4. EARNINGS DISCLAIMER: Any information provided by the Company or Coach regarding wealth, abundance, income, earnings, business profits or personal financial status is for informational purposes only. Client understands that neither the Company nor Coach shall seek to procure or attempt to procure or provide, without limitation, employment, sales, or financial advice to Client.
11. WARRANTIES:
Both the Company and Client warrant that they have full authority to enter into this Agreement. Client warrants that it has any necessary permission, licenses, rights, and releases to lawfully execute its duties set forth in this Agreement. EXCEPT FOR THE EXPRESS WARRANTIES IN THIS AGREEMENT, NEITHER PARTY MAKES ANY OTHER WARRANTIES EITHER EXPRESS OR IMPLIED.
12. WHOLE AGREEMENT:
This Agreement constitutes the entire agreement between Client and the Company. This Agreement supersedes and cancels all prior or contemporaneous discussions, writings, negotiations, and agreements
13. MODIFICATION; WAIVER:
The terms of this Agreement cannot be modified, supplemented, or amended unless agreed to in writing by both parties. The waiver of a term in this Agreement shall not be considered a waiver of any other terms of this Agreement and shall not be considered a continuing waiver. In order to make the waiver binding, the party making the waiver must execute it in writing. The modification or waiver of one term of this Agreement does not affect any other term in the Agreement, regardless of its similarity.
14. SEVERABILITY:
If any term in this Agreement is found to be void or voidable, the remaining terms of the Agreement are unaffected and deemed to remain in full force and effect, including those terms that are similar.
15. LIMITED LIABILITY:
THE AMOUNT OF LIABILITY RECOVERABLE FOR ANY CAUSE OF ACTION THAT ARISES UNDER THIS AGREEMENT SHALL NOT EXCEED THE TOTAL PAYMENT AMOUNT, REGARDLESS OF WHETHER THE CAUSE OF ACTION IS BASED IN TORT, CONTRACT OR ANY OTHER THEORY OF LIABILITY. UNDER NO CIRCUMSTANCES WILL THE COMPANY BE LIABLE FOR SPECIAL, INCIDENTAL, INDIRECT, OR CONSEQUENTIAL DAMAGES OF ANY KIND, OR FOR ANY LOSS OF USE, BUSINESS INTERRUPTION, COSTS OF PROCUREMENT OF SUBSTITUTE GOODS OR SERVICES, LOST INCOME, EMPLOYMENT OR PROFITS OF CLIENT, OR LOST DATA, EVEN IF CLIENT HAS BEEN ADVISED OF THE POSSIBILITY OF SUCH DAMAGES. THIS LIMITATION OF LIABILITY SHALL NOT APPLY TO CLAIMS ASSERTED BY THE COMPANY FOR BREACHES BY CLIENT OF PARAGRAPHS 11, 12 AND 13.

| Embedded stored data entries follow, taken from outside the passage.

(** [memcmp(hash, target, difficulty)] against a target of [difficulty]
    characters '0': its sign.  Past the end of the hash string the C
    terminator NUL is read. *)
Fixpoint memcmp_target (s : string) (n : nat) : Z :=
  match n with
  | O => 0
  | S k =>
      let '(c, rest) := match s with
                        | EmptyString => (Ascii.zero, EmptyString)
                        | String c r => (c, r)
                        end in
      if (nat_of_ascii c <? 48)%nat then -1
      else if (48 <? nat_of_ascii c)%nat then 1
      else memcmp_target rest k
  end.

(** The exit test of the proof-of-work loop of [mine_block]. *)
Definition pow_ok (b : block) : bool :=
  memcmp_target (hash b) (Z.to_nat (difficulty b)) <=? 0.

(** A calloc'ed block, the value of [blockchain_tail] fields never read
    on a non-empty chain. *)
Definition empty_block : block :=
  {| index := 0; timestamp := 0; prev_hash := ""; hash := ""; nonce := 0;
     difficulty := 0;
     ai_mining_data := {| mining_type := 0; improvement_metric := 0;
                          developer_id := ""; model_hash := ""; reward_amount := 0 |};
     transactions := [] |}.

Definition tail_of (bs : list block) : block := last bs empty_block.

(** [calculate_difficulty], qenex_coin.c lines 337-359: [time_diff] is a
    [uint64_t] difference and the difficulty a [uint32_t]. *)
Definition calculate_difficulty (bs : list block) (blockchain_height : Z) : Z :=
  let tail := tail_of bs in
  if negb (blockchain_height mod DIFFICULTY_ADJUSTMENT_INTERVAL =? 0)
  then difficulty tail
  else
    let steps := Nat.min (Z.to_nat (DIFFICULTY_ADJUSTMENT_INTERVAL - 1)) (List.length bs - 1) in
    let prev_adjustment := nth (List.length bs - 1 - steps) bs empty_block in
    let time_diff := (timestamp tail - timestamp prev_adjustment) mod 2 ^ 64 in
    let expected_time := DIFFICULTY_ADJUSTMENT_INTERVAL * 60 in
    let new_difficulty := difficulty tail in
    if time_diff <? expected_time / 2 then (new_difficulty + 1) mod 2 ^ 32
    else if expected_time * 2 <? time_diff then
      (if 1 <? new_difficulty then new_difficulty - 1 else new_difficulty)
    else new_difficulty.

(** An entry of the contribution statistics of a wallet. *)
Record contribution := {
  c_type : Z;
  c_score : R;
  c_model_ref : string
}.

(** The global state of qenex_coin.c ([blockchain_head]..[blockchain_tail],
    [blockchain_height], [total_supply]) together with the [balance] field
    of every wallet, keyed by the wallet's address, and the contribution
    statistics recorded by [record_ai_contribution]. *)
Record qxc_state := {
  blocks : list block;
  blockchain_height : Z;
  total_supply : R;
  balances : string -> R;
  contributions : list (string * contribution)
}.

(** [wallet->balance += delta] for the wallet at [addr]. *)
Definition add_balance (bal : string -> R) (addr : string) (delta : R) : string -> R :=
  fun a => if String.eqb a addr then (bal a + delta)%R else bal a.

Section Ledger.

16. DISPUTE RESOLUTION; COSTS AND FEES; APPLICABLE LAW/VENUE:
Any dispute arising under this Agreement will be resolved in the State of Maryland, USA by a mediator or arbitrator to be agreed upon by all parties or through an online mediation service that is agreed upon by all parties. The parties agree that their good faith participation in mediation or arbitration is a condition precedent to pursuing any other available legal remedies. The parties agree that this Agreement shall be governed by and construed in accordance with the laws of the State of Maryland. The parties agree that the venue for any court proceedings arising out of this Agreement shall be in the State of Maryland. The successful party to any dispute resolution arising under this Agreement will be entitled to reasonable costs and fees incurred in resolving or settling the dispute, in addition to any other relief to which the party may be entitled. By executing the below, Client and the Company enter into this Contract for Services as of the date first set forth above.